=== Activity ===
Return the data below exactly, but only from the line containing "Definition re_all (p" through the line containing "(** [_resourceNameValidator]: [^[^\s.]+$] *)", with both of those lines included.
################
Lemma with_context_state ls held (body : M replay ctx_exn unit) order0 p0 p1 :
  _validate (E := ctx_exn) order0 = Ok ls → context_enter ls (p0, []) = ((p1, held), Ok ()) →
  fst (with_context order0 body p0) = fst (fst (release_loop held [] (fst (body p1)))).
Proof.
  intros Ev Ee. unfold with_context. rewrite Ev, Ee. destruct (body p1) as [p2 [a|e]]; cbn [fst].
  - rewrite <- (exit_state None). by destruct (context_exit None (p2, held)) as [[p3 h] [u|e]].
  - rewrite <- (exit_state (Some e)). by destruct (context_exit (Some e) (p2, held)) as [[p3 h] [u|e']].
Qed.

Lemma thread_calls t :
  match _validate (E := ctx_exn) (order t) with
  | Raise _ => calls t = [] ∧ next_call t = None
  | Ok ls => context_calls ls (run_thread t)
  end.
Proof.
  unfold calls, next_call, run_thread. destruct (_validate (order t)) as [ls|e] eqn:Ev; [|unfold with_context; by rewrite Ev].
  set (p0 := mkReplay (given t) [] None). destruct (context_enter ls (p0, [])) as [[p1 held] r] eqn:E.
  destruct (enter_calls ls p0 [] p1 held r eq_refl E) as [([] & -> & Em & Hn & Hh)|[(e & pre & l & post & -> & -> & Em & Hn)|
    (e & pre & l & post & p2 & -> & -> & Em & Hrel)]].
  - rewrite app_nil_r in Hh. subst held. rewrite (with_context_state _ _ _ _ _ _ Ev E).
    unfold do_call. rewrite Hn. destruct (answers p1) as [|b rest]; cbn [fst].
    + destruct (release_stopped (reverse ls) [] (mkReplay [] (made p1) (Some CBody)) CBody eq_refl) as (h & r & -> & _).
      right. left. by rewrite Em.
    + set (p2 := mkReplay rest _ None). destruct (release_loop (reverse ls) [] p2) as [[p3 h3] r3] eqn:E3.
      right. right. right. exists b, p2. split; [cbn; by rewrite Em|]. exact (release_calls _ _ p2 _ _ _ eq_refl E3).
  - left. exists pre, l, post. unfold with_context. by rewrite Ev, E.
  - right. right. left. rewrite app_nil_r in Hrel. exists pre, l, post, p2. unfold with_context. by rewrite Ev, E.
Qed.

(** ** What a thread waits for and what it holds *)

Lemma acquires_elem l b ls : (CAcquire l, b) ∈ acquires ls → l ∈ ls.
Proof. unfold acquires. intros (x & [= -> ->] & Hx)%list_elem_of_fmap. done. Qed.

Lemma releases_pending held p p' l : releases held p p' → pending p' ≠ Some (CAcquire l).
Proof. intros (dn & [|x rest] & rel & _ & _ & _ & ->); congruence. Qed.

(** The lock a thread asks for comes after all the locks it holds. *)
Lemma asks_in_order t n l : next_call t = Some (CAcquire n) → holds t l → key_ltb (key l) (key n) = true.
Proof.
  intros Hn [Hl _]. pose proof (thread_calls t) as Hc.
  destruct (validate_cases (E := ctx_exn) (order t)) as [[Hv Hs]|(g & a & b & rest & k & Hv & _)];
    rewrite Hv in Hc; [|destruct Hc; congruence].
  unfold calls, next_call in *. destruct Hc as [(pre & x & post & E & Em & Hp)|[[_ Hp]|
    [(pre & x & post & p1 & _ & _ & Hr)|(b & p1 & _ & Hr)]]].
  - rewrite Hp in Hn. injection Hn as ->. rewrite Em in Hl. rewrite E in Hs.
    apply (strictly_ordered_app pre (n :: post)); [done|by eapply acquires_elem|by left].
  - congruence.
  - by destruct (releases_pending _ _ _ n Hr).
  - by destruct (releases_pending _ _ _ n Hr).
Qed.

(** A thread that has left has tried to release every lock it acquired. *)
Lemma releases_all held p p' l :
  releases held p p' → pending p' = None → l ∈ held → ∃ b, (CRelease l, b) ∈ made p'.
Proof.
  intros (dn & [|x rest] & rel & -> & Em & Er & Hp) Hn Hl; [|congruence]. rewrite app_nil_r in Hl.
  assert (CRelease l ∈ rel.*1) as ([c b] & Hc & Hin)%list_elem_of_fmap by (rewrite Er; by apply list_elem_of_fmap_2).
  cbn in Hc. subst c. exists b. rewrite Em. apply elem_of_app. by right.
Qed.

Lemma releases_acquired held p p' l :
  releases held p p' → (CAcquire l, true) ∈ made p' → (CAcquire l, true) ∈ made p.
Proof.
  intros (dn & rest & rel & _ & -> & Er & _) [H|H]%elem_of_app; [done|].
  assert (CAcquire l ∈ rel.*1) as Hin by (apply list_elem_of_fmap; by eexists (_, _)).
  rewrite Er in Hin. by apply list_elem_of_fmap in Hin as (? & ? & _).
Qed.

Lemma left_holds_nothing t l : next_call t = None → ¬ holds t l.
Proof.
  intros Hn [Hl Hnot]. pose proof (thread_calls t) as Hc.
  destruct (_validate (order t)) as [ls|e]; [|destruct Hc as [Hc _]; rewrite Hc in Hl; by apply elem_of_nil in Hl].
  unfold calls, next_call in *.
  assert (∀ acq p1 c b, releases (reverse acq) p1 (run_thread t) → made p1 = acquires acq ++ [(c, b)] →
    (c, b) ≠ (CAcquire l, true) → False) as Hcase.
  { intros acq p1 c b Hr Em Hcb. apply (releases_acquired _ _ _ _ Hr) in Hl. rewrite Em in Hl.
    apply elem_of_app in Hl as [Hl%acquires_elem|Hl%list_elem_of_singleton]; [|congruence].
    destruct (releases_all _ _ _ l Hr Hn) as [b' Hb']; [by apply elem_of_reverse|]. by destruct (Hnot b'). }
  destruct Hc as [(pre & x & post & _ & _ & Hp)|[[_ Hp]|[(pre & x & post & p1 & _ & Em & Hr)|(b & p1 & Em & Hr)]]];
    [congruence|congruence|..]; by apply (Hcase _ _ _ _ Hr Em).
Qed.
(* ===== verification/ResourceManager.v ===== *)
(** * Resource manager: [storage/resourceManager.py]

    Named resources in namespaces, locked shared or exclusive by requests.  A
    request is an object shared by the queue of its resource and by the client
    that may cancel it, so requests live in a store and queues hold their ids.
    Each manager call is one step under the namespace lock; the client's
    [cancel], which takes only the request's own lock, may also happen inside a
    release, between the check and the grant of a queued request.  Callbacks run
    after the locks are released: they are recorded in the request.

    Factories and resource objects are parameters (class [Factory]). *)
From Stdlib Require Import ZArith Lia.
From stdpp Require Import base gmap list strings relations.
From S2P Require Import Prelude.

(** ** Names and lock types *)

Definition SHARED : text := str "shared".
Definition EXCLUSIVE : text := str "exclusive".

Definition STATUS_FREE : text := str "free".
Definition STATUS_SHARED : text := str "shared".
Definition STATUS_LOCKED : text := str "locked".

Inductive error (E : Type) :=
| NamespaceRegistered | InvalidNamespace | InvalidResourceName | InvalidLockType
| ValueError | KeyError | TypeError
| RequestAlreadyProcessedError | RequestTimedOutError | ResourceAcqusitionFailed
| FactoryError (e : E).
Arguments NamespaceRegistered {E}. Arguments InvalidNamespace {E}.
Arguments InvalidResourceName {E}. Arguments InvalidLockType {E}.
Arguments ValueError {E}. Arguments KeyError {E}. Arguments TypeError {E}.
Arguments RequestAlreadyProcessedError {E}. Arguments RequestTimedOutError {E}.
Arguments ResourceAcqusitionFailed {E}. Arguments FactoryError {E} e.

Definition _statusFromType {E} (locktype : text) : res (error E) text :=
  if decide (locktype = SHARED) then Ok STATUS_SHARED
  else if decide (locktype = EXCLUSIVE) then Ok STATUS_LOCKED
  else Raise InvalidLockType.

(** A match of [^[..]+$] where the class does not contain the newline: the
    [$] also matches before a final newline. *)
Definition re_all (p : Z → bool) (s : text) : bool :=
  let body := match last s with
              | Some c => if c =? 10 then take (length s - 1) s else s
              | None => s
              end in
  negb (bool_decide (body = [])) && forallb p body.

Definition is_word_ascii (c : Z) : bool :=
  is_digit c || ((65 <=? c) && (c <=? 90)) || ((97 <=? c) && (c <=? 122)) || (c =? 95).

(** [_resourceNameValidator]: [^[^\s.]+$] *)
Definition _resourceNameValidator (name : text) : bool :=
  re_all (fun c => negb (is_space_u c || (c =? 46))) name.

(** [_namespaceValidator]: [^[\w\d_-]+$]; [alnum] tells the letters and
    digits beyond ASCII. *)
Definition _namespaceValidator (alnum : Z → bool) (namespace : text) : bool :=
  re_all (fun c => is_word_ascii c || (c =? 45) || ((128 <=? c) && alnum c)) namespace.

(** [getNamespace( *args )] *)
Fixpoint getNamespace (args : list text) : text :=
  match args with
  | [] => []
  | [a] => a
  | a :: args' => a ++ str "_" ++ getNamespace args'
  end.

(** ** Factories and objects *)

Class Factory (F Obj W E : Type) := {
  resourceExists : F → text → M W E bool;
  createResource : F → text → text → M W E (option Obj);
  (** the method of the object, when it has one *)
  switchLockType : Obj → option (text → M W E unit);
  close : Obj → option (M W E unit);
}.

(** What the callback of a request is called with: [None], or a ResourceRef. *)
Record ResourceRef (Obj : Type) := mkRef {
  ref_namespace : text;
  ref_name : text;
  wrappedObject : option Obj;
}.
Arguments mkRef {Obj} _ _ _.
Arguments ref_namespace {Obj} _.
Arguments ref_name {Obj} _.
Arguments wrappedObject {Obj} _.

Section Manager.
  Context {F Obj W E : Type} `{!Factory F Obj W E}.

(** ** Requests *)

Record Request := mkRequest {
  _namespace : text;
  _name : text;
  _lockType : text;
  _isActive : bool;
  _isCanceled : bool;
  _doneEvent : bool;
  _calls : list (option (ResourceRef Obj));
}.

Definition Request_init (namespace name lockType : text) : Request :=
  mkRequest namespace name lockType true false false [].

Definition cancel (rq : Request) : res (error E) Request :=
  if negb (_isActive rq) then Raise RequestAlreadyProcessedError
  else Ok (mkRequest (_namespace rq) (_name rq) (_lockType rq) false true true (_calls rq ++ [None])).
################
=== Result ===
Definition re_all (p : Z → bool) (s : text) : bool :=
  let body := match last s with
              | Some c => if c =? 10 then take (length s - 1) s else s
              | None => s
              end in
  negb (bool_decide (body = [])) && forallb p body.

Definition is_word_ascii (c : Z) : bool :=
  is_digit c || ((65 <=? c) && (c <=? 90)) || ((97 <=? c) && (c <=? 122)) || (c =? 95).

(** [_resourceNameValidator]: [^[^\s.]+$] *)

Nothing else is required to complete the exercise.